Party unity: The memory is the first thing to go
Party unity means never having to say you're sorry - or
that you even remember what you might have been sorry about.
John Edwards, the former North Carolina senator who ran to the left of Barack Obama in the Democratic primary and landed third, toured a soup kitchen in East Harlem the other day as part of his campaign to address poverty.
He was asked about Senator Obama's recent tacking to the right. Edwards alertly stayed on message for his party's nominee, saying Obama "gave me his word that he will make economic fairness, equality and ending poverty central both to his campaign and to his presidency, and I believe him."
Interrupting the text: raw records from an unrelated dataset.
(** [sendmmsg n] answers the [n]-th call, which offers that many messages. *)
Fixpoint flush_loop (fuel : nat) (sendmmsg : nat -> Z -> send_result) (n : nat) (q : OSSL_QTX) (total_written : Z)
  : option (OSSL_QTX * flush_result) :=
  let done q total := Some (q, if 0 <? total then QTX_FLUSH_NET_RES_OK else QTX_FLUSH_NET_RES_TRANSIENT_FAIL) in
  match fuel with
  | O => None
  | S fuel =>
      let i := Z.min (zlen (qtx_pending q)) MAX_MSGS_PER_SEND in
      if i =? 0 then done q total_written
      else
        match sendmmsg n i with
        | SendTransient => done q total_written
        | SendFatal => Some (q, QTX_FLUSH_NET_RES_PERMANENT_FAIL)
        | Sent wr =>
            if wr =? 0 then done q total_written
            else q ← retire_sent (Z.to_nat wr) q; flush_loop fuel sendmmsg (S n) q (total_written +u wr)
        end
  end.

Definition ossl_qtx_flush_net (sendmmsg : nat -> Z -> send_result) (q : OSSL_QTX) : option (OSSL_QTX * flush_result) :=
  match qtx_pending q with
  | [] => Some (q, QTX_FLUSH_NET_RES_OK)
  | _ =>
      if negb (qtx_has_bio q) then Some (q, QTX_FLUSH_NET_RES_PERMANENT_FAIL)
      else flush_loop (S (length (qtx_pending q))) sendmmsg 0 q 0
  end.

Definition ossl_qtx_pop_net (q : OSSL_QTX) : option (OSSL_QTX * option bytes) :=
  match qtx_pending q with
  | [] => Some (q, None)
  | txe :: _ => q ← qtx_pending_to_free q; Some (q, Some (txe_data txe))
  end.
End TxEntries.
Lemma mark_inactive_moved : exists q', stream_map_mark_inactive q id = Some q' /\ moved q id (s <| qs_active := false |>) q' /\
  active_list q' = without id (active_list q).
Proof using Hq Hs.
  pose proof Hq as [W1 W2 _ _ _ _ _ _ W9]. pose proof slot_of_stream as Hslot.
  unfold stream_map_mark_inactive. rewrite Hs. cbn [mbind option_bind]. destruct (qs_active s) eqn:Ea; cbn [negb].
  - assert (Ea' : qs_active (s <| qs_active := false |>) = false) by done. destruct (tracks_off _ _ _ id s _ W1 Hs Ea Ea') as [Hl Ht].
    rewrite Hl. cbn [mbind option_bind]. eexists. split; [done|]. split; [|done].
    apply build_moved; unfold qsm_upd; cbn; auto; [exact (qsm_upd_map q id _ s Hs)|by destruct Hslot| |by eapply tracks_same|split_and!; done|lia|].
    + rewrite list_filter_filter. apply list_filter_iff. tauto.
    + assert (Hin : id ∈ active_list q) by (by rewrite (tracks_iff _ _ _ id s W1 Hs)).
      destruct (rr_cur q) as [c|]; [|rewrite W9 in Hin; by apply not_elem_of_nil in Hin].
      destruct (bool_decide_reflect (Some c = Some id)) as [[= ->]|Hc].
      * destruct (list_next_in _ _ (proj1 W1) Hin) as (m & Hm & Hmi). rewrite Hm.
        destruct (bool_decide_reflect (Some m = Some id)) as [[= ->]|Hne].
        -- rewrite (list_next_self _ _ (proj1 W1) Hin Hm). by rewrite filter_cons_False by tauto.
        -- apply elem_of_without. split; [congruence|done].
      * rewrite bool_decide_false by done. apply elem_of_without. split; [congruence|done].
  - exists q. assert (s <| qs_active := false |> = s) as -> by (destruct s; cbn in *; by subst).
    split; [done|]. split.
    + apply build_moved; auto; rewrite ?insert_id by done; auto; [split_and!; done|lia].
    + symmetry. apply without_not_in. rewrite (tracks_iff _ _ _ id s W1 Hs). congruence.
Qed.

Lemma flush_done_moved : exists q', shutdown_flush_done q id = Some q' /\ quiet q id (s <| qs_shutdown_flush := false |>) q'.
Proof using Hq Hs.
  pose proof Hq as [W1 W2 _ _ W5 _ _ W8 W9]. pose proof slot_of_stream as Hslot. pose proof (flush_bound _ W5) as Hb.
  unfold shutdown_flush_done. rewrite Hs. cbn [mbind option_bind]. destruct (qs_shutdown_flush s) eqn:Ef; cbn [negb].
  - pose proof (flush_flagged _ _ _ Hs Ef) as H1. rewrite <- W8 in *. eexists. split; [done|]. split; [|by destruct (_ =? _)].
    apply build_moved; repeat match goal with |- context [if ?b then _ else _] => destruct b end; unfold qsm_upd; cbn; auto;
      try (exact (qsm_upd_map q id _ s Hs)); try (by destruct Hslot); try (by eapply tracks_same); rewrite ?Ef, sub64_small; unfold STREAM_IDS, U64_MOD in *; cbn; lia.
  - exists q. assert (s <| qs_shutdown_flush := false |> = s) as -> by (destruct s; cbn in *; by subst).
    split; [done|]. split; [|done]. apply build_moved; auto; rewrite ?insert_id by done; auto; [split_and!; done|lia].
Qed.

(** What [update_gc] makes of a stream. *)
Definition gc_checked (s : QUIC_STREAM) : QUIC_STREAM := s <| qs_ready_for_gc := qs_ready_for_gc s || qsm_ready_for_gc s |>.

Lemma update_gc_moved : exists q', update_gc q id = Some q' /\ quiet q id (gc_checked s) q'.
Proof using Hq Hs.
  pose proof Hq as [W1 W2 _ _ _ _ _ _ W9]. pose proof slot_of_stream as Hslot.
  assert (Hsame : qs_ready_for_gc s || qsm_ready_for_gc s = qs_ready_for_gc s -> quiet q id (gc_checked s) q).
  { intros He. assert (gc_checked s = s) as -> by (unfold gc_checked; rewrite He; by destruct s).
    split; [|done]. apply build_moved; auto; rewrite ?insert_id by done; auto; [split_and!; done|lia]. }
  unfold update_gc. rewrite Hs. cbn [mbind option_bind]. destruct (qs_ready_for_gc s) eqn:Eg; [by eauto|].
  destruct (qsm_ready_for_gc s) eqn:Er; [|by eauto]. unfold gc_checked. rewrite Eg, Er. cbn [orb].
  assert (Eg' : qs_ready_for_gc (s <| qs_ready_for_gc := true |>) = true) by done.
  destruct (tracks_on _ _ _ id s _ W2 Hs Eg Eg') as [Hl Ht]. rewrite Hl. cbn [mbind option_bind]. eexists. split; [done|]. split; [|done].
  apply build_moved; unfold qsm_upd; cbn; auto; [exact (qsm_upd_map q id _ s Hs)|by destruct Hslot|by eapply tracks_same| |split_and!; done|lia].
  by rewrite filter_app, filter_cons_False, app_nil_r by tauto.
Qed.
End Moves.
At that moment, Obama was preparing to vote in Washington in favor of controversial legislation expanding the government's surveillance powers as requested by President George W. Bush. Sen. Hillary Rodham Clinton voted against it. One sharp observer remarked: "Now Hillary Clinton is moving left and becoming Barack Obama, and Barack Obama is moving right and becoming Bill Clinton."
Do some of the leftier Democrats now feel they invested extravagant hopes in Obama? Maybe. Others are so intent on ending the Bush-GOP years that they applaud Obama's transparent tactics, given how toxic the "liberal" label has proved in the swing states.
The mix of complaints and cheers could be heard after Obama spoke up for the Second Amendment when Justice Antonin Scalia led the Supreme Court's voiding of a Washington, D.C., gun ban.
Similar fallout from his base greeted Obama's admonishment of African-American men on Father's Day to be responsible parents - which led to the Rev. Jesse Jackson's anatomically-salted outburst about Obama "talking down to black people."
We heard it when Obama retooled his war stance to say, "When I go to Iraq, and have a chance to talk to some of the commanders on the ground, I'm sure I'll have more information and will continue to refine my policies." Then there were Obama's statements on faith-based programs and corporate tax breaks, and his reiteration that the death penalty "should be applied in very narrow circumstances for the most egregious of crimes."
"Look," Obama said this week, "let me talk about the broader issue, this whole notion that I am shifting to the center. The people who say this apparently haven't been listening to me."
Maybe. But Obama is vying to win over new support in red-state America while depending on his primary backers to vote for him again in November.
In New York, expanding his base means joining up with the junior senator who won the state's primary. And that means helping pay off her massive campaign debts, and trumpeting her favorite issues.
On this front, too, the reaction has been less than unanimous.
On Wednesday night at the Grand Hyatt in Manhattan, Obama asked fundraisers to help Clinton retire her campaign debt, saying, "That is part of the process toward unifying, or moving forward."
But on the sidewalk outside, some Clinton primary supporters handed out leaflets denouncing threatened primary efforts against African-American Congress members who'd supported Clinton. "Is this 'party unity,' Senator Obama?" cried self-styled progressives from justsaynodeal.com. "Reaching your right hand into our pockets while you stab us in the back with the other one?"
Clinton showed no such sentiment when she greeted top fundraisers at the plush Loew's Regency. "Anyone who voted for me has much more in common with those who supported Barack than you do with our Republican opponent," said Clinton, who ran to Obama's right during their primary.
She didn't have to say it, but her message was understood: Forget that stuff I said before - it's unity time.